(* ===== verification/Collide.v ===== *)
(** * Transformations that provoke races (src/prog/collide.go, randomCollide
    of src/pkg/fuzzer/job.go)

    Calls are made asynchronous, rerun or duplicated.  A call whose [Async]
    property is set is started without waiting for it. *)

From S2P Require Import Prelude GoStrings Prog ForeachArg DecodeExec ArgGraph RemoveCall.

Definition maxAsyncPerProg : Z := 24.
Definition set_Props (c : Call) (pr : CallProps) : Call := mkCall (Meta c) (Args c) (CRet c) pr (Comment c).
Definition set_Async (c : Call) (b : bool) : Call := set_Props c (mkCallProps (FailNth (Props c)) b (Rerun (Props c))).
Definition set_Rerun (c : Call) (n : Z) : Call := set_Props c (mkCallProps (FailNth (Props c)) (Async (Props c)) n).

(** Dereferencing an entry of [Calls]. *)
Definition call_at (l : list (option Call)) (i : Z) : outcome Call :=
  c ← index l i; match c with Some c => Ret c | None => Panic end.

(** ** Asynchronous calls *)

Section async.
Context (typeRefs : list Typ).

(** Sets of result arguments; a nil key is [None]. *)
Abbreviation argset := (gset (option argid)).
(** What the callback notes for a call: whether it produces an argument of
    [unassigned], and what it consumes.  A lookup in the nil map finds nothing. *)
Definition producesUnassigned (unassigned : option argset) (l : list ResultArg) : bool :=
  existsb (λ r, bool_decide (arg_dir (res_common r) ≠ DirIn) && bool_decide (Some (rid r) ∈ default ∅ unassigned)) l.
Definition consumes (l : list ResultArg) : argset :=
  list_to_set (res_Res <$> filter (λ r, arg_dir (res_common r) ≠ DirOut) l).
(** The loop over the calls from the last one; [i] calls are left.  Writing
    into the nil map panics. *)
Fixpoint async_loop (i : nat) (unassigned : option argset) (leftAsync : Z) (calls : list (option Call)) (r : rng)
    : outcome (list (option Call) * rng) :=
  match i with
  | O => Ret (calls, r)
  | S i =>
      if decide (leftAsync ≤ 0) then Ret (calls, r)
      else
        call ← call_at calls (Z.of_nat i);
        vs ← ForeachArg typeRefs call;
        let results := omap visit_result vs in
        '(async, r) ← (if negb (producesUnassigned unassigned results) && bool_decide (Z.of_nat i + 1 ≠ len calls)
                       then '(n, r) ← Intn 3 r; Ret (bool_decide (n ≠ 0), r) else Ret (false, r));
        let calls := <[i := Some (set_Async call async)]> calls in
        if (async : bool) then
          match unassigned with
          | None => if decide (consumes results = ∅) then async_loop i None (leftAsync - 1) calls r else Panic
          | Some u => async_loop i (Some (u ∪ consumes results)) (leftAsync - 1) calls r
          end
        else async_loop i (Some (consumes results)) leftAsync calls r
  end.
Definition AssignRandomAsync (origProg : Prog) (r : rng) : outcome (Prog * rng) :=
  prog ← Clone origProg;
  '(calls, r) ← async_loop (length (Calls prog)) None maxAsyncPerProg (Calls prog) r;
  Ret (set_calls prog calls, r).
End async.

(** ** Rerun *)

Definition rerunSteps : list Z := [32; 64].
Fixpoint rerun_loop (l : list (option Call)) (r : rng) : outcome (list (option Call) * rng) :=
  match l with
  | c :: ((d :: l') as rest) =>
      match c with
      | None => Panic
      | Some c =>
          '(hit, r) ← (if Async (Props c) then '(n, r) ← Intn 4 r; Ret (bool_decide (n = 0), r) else Ret (false, r));
          if negb hit then '(rest, r) ← rerun_loop rest r; Ret (Some c :: rest, r)
          else
            '(k, r) ← Intn (len rerunSteps) r;
            rerun ← index rerunSteps k;
            match d with
            | None => Panic
            | Some d => '(l', r) ← rerun_loop l' r; Ret (Some (set_Rerun c rerun) :: Some (set_Rerun d rerun) :: l', r)
            end
      end
  | _ => Ret (l, r)
  end.
Definition AssignRandomRerun (prog : Prog) (r : rng) : outcome (Prog * rng) :=
  '(calls, r) ← rerun_loop (Calls prog) r; Ret (set_calls prog calls, r).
----------
## [Work instruction]
Copy task for the entries above: every line with the string "Definition".

## [Answer to this problem]
Definition maxAsyncPerProg : Z := 24.
Definition set_Props (c : Call) (pr : CallProps) : Call := mkCall (Meta c) (Args c) (CRet c) pr (Comment c).
Definition set_Async (c : Call) (b : bool) : Call := set_Props c (mkCallProps (FailNth (Props c)) b (Rerun (Props c))).
Definition set_Rerun (c : Call) (n : Z) : Call := set_Props c (mkCallProps (FailNth (Props c)) (Async (Props c)) n).
Definition call_at (l : list (option Call)) (i : Z) : outcome Call :=
Definition producesUnassigned (unassigned : option argset) (l : list ResultArg) : bool :=
Definition consumes (l : list ResultArg) : argset :=
Definition AssignRandomAsync (origProg : Prog) (r : rng) : outcome (Prog * rng) :=
Definition rerunSteps : list Z := [32; 64].
Definition AssignRandomRerun (prog : Prog) (r : rng) : outcome (Prog * rng) :=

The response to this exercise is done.